= Donald A. McDonald =

American politician (1833–1906)

Donald Alexander McDonald (January 1, 1833 - February 11, 1906) was a steamboat owner and lumberman from La Crosse, Wisconsin, who served in both houses of the state legislature as well as being a candidate for mayor of that city.

== Background ==
McDonald was born in Gairloch in Pictou County, Nova Scotia, on January 1, 1833. In June 1844 he moved with his family to Dundas, Canada West. There he received an academic education in the common schools until 1853, when he moved to nearby Hamilton.

== In Wisconsin ==
In 1855 he moved to Wisconsin and settled in Trempealeau where he went into the lumbering business, and remained for some time. He moved to La Crosse in 1869 where he engaged in lumbering and the operating of steamboats.

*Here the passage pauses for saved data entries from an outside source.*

Lemma strongly_sorted_by_time (l : list (nat * OrderStatus)) :
  StronglySorted sorts_before l ->
  StronglySorted
    (fun a b => time_leb (payment_time b) (payment_time a) = true)
    (map snd l).
Proof.
  induction 1 as [|p l Hs IH Hall]; simpl; constructor; [done|].
  apply Forall_fmap. eapply Forall_impl; [exact Hall|].
  intros q Hq. by apply sorts_before_time.
Qed.


Lemma findAll_latest_first orderId db d o rest :
  findAllByOrderId orderId db = (d, o) :: rest ->
  Forall (fun e => time_leb (payment_time e) (payment_time d) = true)
    (d :: map fst rest)
  /\ o = snd <$> list_find (fun x => o_id x = collect_id d) (orders db).
Proof.
  intros Heq.
  assert (StronglySorted
            (fun a b => time_leb (payment_time b) (payment_time a) = true)
            (map fst (findAllByOrderId orderId db))) as Hs.
  { rewrite findAll_entries. apply strongly_sorted_by_time.
    apply StronglySorted_merge_sort; apply _. }
  split.
  - rewrite Heq in Hs. simpl in Hs.
    apply StronglySorted_inv in Hs as [_ Hall].
    constructor; [apply time_leb_refl|done].
  - unfold findAllByOrderId in Heq.
    destruct (merge_sort _ _) as [|p l]; [done|].
    simpl in Heq. unfold populate in Heq. by injection Heq as <- <- _.
Qed.

(** X2.  [findLatestByOrderId] finds nothing exactly when the order has no
    ledger entry; otherwise it returns an entry of that order, no other entry
    of the order has a later [payment_time], and the entry comes with the
    order it belongs to (if that order exists). *)
Theorem findLatestByOrderId_latest orderId db :
  (findLatestByOrderId orderId db = None
   <-> Forall (fun d => collect_id d <> orderId) (ledger db))
  /\ forall d o,
       findLatestByOrderId orderId db = Some (d, o) ->
       d ∈ ledger db
       /\ collect_id d = orderId
       /\ (forall e, e ∈ ledger db -> collect_id e = orderId ->
             time_leb (payment_time e) (payment_time d) = true)
       /\ o = snd <$> list_find (fun x => o_id x = orderId) (orders db).
Proof.
  pose proof (findAll_permutation orderId db) as Hperm.
  unfold findLatestByOrderId. split.
  - rewrite head_None. split.
    + intros Hnil. rewrite Hnil in Hperm. simpl in Hperm.
      symmetry in Hperm. apply Permutation_nil_r in Hperm.
      apply Forall_forall. intros d Hd Hc.
      assert (d ∈ filter (fun d => collect_id d = orderId) (ledger db)) as Hin.
      { apply list_elem_of_filter. done. }
      rewrite Hperm in Hin. by apply elem_of_nil in Hin.
    + intros Hall.
      assert (filter (fun d => collect_id d = orderId) (ledger db) = [])
        as Hnil.
      { apply filter_none, list_find_None. exact Hall. }
      rewrite Hnil in Hperm. apply Permutation_nil_r in Hperm.
      by destruct (findAllByOrderId orderId db).
  - intros d o [rest Heq]%head_Some.
    destruct (findAll_latest_first _ _ _ _ _ Heq) as [Hmax Ho].
    rewrite Heq in Hperm. simpl in Hperm.
    assert (d ∈ filter (fun d => collect_id d = orderId) (ledger db)) as Hd.
    { rewrite <- Hperm. apply list_elem_of_here. }
    apply list_elem_of_filter in Hd as [Hc Hd].
    split_and!; try done.
    + intros e He Hce.
      assert (e ∈ d :: map fst rest) as Hin.
      { rewrite Hperm. apply list_elem_of_filter. done. }
      rewrite Forall_forall in Hmax. by apply Hmax.
    + by rewrite Ho, Hc.
Qed.

Lemma in_status_enum s :
  in_enum status_enum s = true ->
  s = "created" \/ s = "pending" \/ s = "completed" \/ s = "failed"
  \/ s = "cancelled" \/ s = "refunded".
Proof.
  unfold in_enum, status_enum. simpl.
  rewrite !orb_true_iff, !String.eqb_eq. intuition discriminate.
Qed.

(** X3.  The three status predicates of a ledger entry that the schema
    accepts: exactly one of [isSuccessful], [isPending], [hasFailed] holds,
    except for a refunded entry, for which none holds. *)
Theorem status_predicates_partition d :
  validate d = Ok d ->
  if status_is (status d) "refunded"
  then isSuccessful d = false /\ isPending d = false /\ hasFailed d = false
  else (Nat.b2n (isSuccessful d) + Nat.b2n (isPending d)
        + Nat.b2n (hasFailed d) = 1)%nat.
Proof.
  intros (s & Hs & Hin)%validate_status.
  unfold isSuccessful, isPending, hasFailed. rewrite Hs.
  apply in_status_enum in Hin as [->|[->|[->|[->|[->| ->]]]]]; done.
Qed.

Lemma status_predicates_partition_witness :
  (Nat.b2n (isSuccessful (sample_entry 2 (Some "T1") "completed" 100))
   + Nat.b2n (isPending (sample_entry 2 (Some "T1") "completed" 100))
   + Nat.b2n (hasFailed (sample_entry 2 (Some "T1") "completed" 100)) = 1)%nat.
Proof.
  apply (status_predicates_partition
           (sample_entry 2 (Some "T1") "completed" 100)).
  reflexivity.
Defined.

Lemma filter_insert_same {A} (P : A -> Prop) `{!forall x, Decision (P x)}
    (l : list A) i x y :
  l !! i = Some x -> ~ P x -> ~ P y -> filter P (<[i := y]> l) = filter P l.
Proof.
  revert i. induction l as [|z l IH]; intros [|i] Hi Hx Hy; simplify_eq/=.
  - by rewrite !filter_cons_False.
  - rewrite !filter_cons. by rewrite (IH i).
Qed.

(** X4.  Whatever its outcome, [upsertStatus] for an order leaves orders and
    delivery records alone, leaves every ledger entry of the other orders as
    it was, and changes the ledger in one of three ways: not at all, by
    replacing one entry of this order (same [_id]), or by appending one
    entry for this order. *)
Theorem upsertStatus_touches_one_entry db orderId sd :
  let db' := snd (upsertStatus orderId sd db) in
  orders db' = orders db
  /\ webhookLogs db' = webhookLogs db
  /\ filter (fun d => collect_id d <> orderId) (ledger db')
     = filter (fun d => collect_id d <> orderId) (ledger db)
  /\ (ledger db' = ledger db
      \/ (exists i e d,
            ledger db !! i = Some e /\ collect_id e = orderId
            /\ os_id d = os_id e /\ collect_id d = orderId
            /\ ledger db' = <[i := d]> (ledger db))
      \/ (exists d, collect_id d = orderId /\ ledger db' = ledger db ++ [d])).
Proof.
  intros db'. subst db'.
  destruct (upsertStatus orderId sd db) as [[d|e] db'] eqn:Hrun; simpl.
  - pose proof (upsertStatus_frame _ _ _ _ _ Hrun) as [Ho Hl].
    apply upsertStatus_accepted in Hrun as [Hv [Hupd|Hnew]].
    + destruct Hupd as (t & i & ex & Ht & Hne & Hf & Ha & ->). simpl.
      apply list_find_Some in Hf as (Hi & [Hc _] & _).
      apply assign_inv in Ha as (Hid & Hcd & _).
      split_and!; try done.
      * apply (filter_insert_same _ _ _ ex); [done|..]; intros H; apply H;
          congruence.
      * right; left. exists i, ex, d. split_and!; congruence.
    + destruct Hnew as (Hc & -> & _). simpl.
      apply construct_inv in Hc as (_ & Hcd & _).
      split_and!; try done.
      * rewrite filter_app. rewrite filter_cons_False by (intros H; by apply H).
        by rewrite app_nil_r.
      * right; right. by exists d.
  - pose proof (upsertStatus_frame _ _ _ _ _ Hrun) as [Ho Hl].
    rewrite (upsertStatus_rejected _ _ _ _ _ Hrun). auto.
Qed.



Lemma upsertStatus_stored db orderId sd d db' :
  upsertStatus orderId sd db = (Ok d, db') ->
  d ∈ ledger db' /\ collect_id d = orderId.
Proof.
  intros Hrun.
  apply upsertStatus_accepted in Hrun as [Hv [Hupd|Hnew]].
  - destruct Hupd as (t & i & ex & Ht & Hne & Hf & Ha & ->). simpl.
    apply list_find_Some in Hf as (Hi & [Hc _] & _).
    apply assign_inv in Ha as (_ & Hcd & _).
    split; [|congruence].
    apply list_elem_of_lookup. exists i.
    apply list_lookup_insert_eq. by eapply lookup_lt_Some.
  - destruct Hnew as (Hc & -> & _). simpl.
    apply construct_inv in Hc as (_ & Hcd & _).
    split; [|done]. apply elem_of_app. right. apply list_elem_of_here.
Qed.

In 1873 McDonald, who had held various education-related local offices, was elected to the Wisconsin State Assembly from La Crosse County as a member of the Liberal Reform Party (a recently formed coalition of Democrats, reform and Liberal Republicans, and Grangers which secured the election of one Governor of Wisconsin and a number of state legislators) for a one-year term, with 1866 votes to 1740 for Republican R. M. Mooer. He was assigned to the standing committees on railroads and on enrolled bills. In 1874, he was defeated as the Liberal Reform candidate for the Senate's 31st District by Republican Sylvester Nevins, who won by 74 votes (1926 to 1852).

He remained in the lumber and steamboat businesses, and also traded in groceries, in large part to supply his own boats, shanties and so forth. In March 1882, he was granted a patent for an improved method of connected boats towing other watercraft, to improve steering and facilitate sharp turns.

In 1882, he was elected as a Democrat (the Reform Party having collapsed in the late 1870s) to the Senate seat he'd sought earlier, with 2853 votes to 1618 for former Republican Assemblyman John Brindley and 231 for Prohibitionist John James (Republican incumbent Merrick Wing was not a candidate). He would serve on the standing committee on privileges and elections.

In 1885, when eccentric local physician David Franklin Powell ran for mayor of La Crosse, McDonald (who had long been influential in La Crosse business circles) was tapped as the Democratic nominee for mayor. Powell outpolled McDonald by over 250 votes, although McDonald did better than the Republican candidate.

He was not a candidate for re-election in 1886, and was succeeded by Republican Thomas Dyson.

== Personal life ==
He married Anna Black Beers, with whom he would have four children. He died on February 11, 1906, in La Crosse.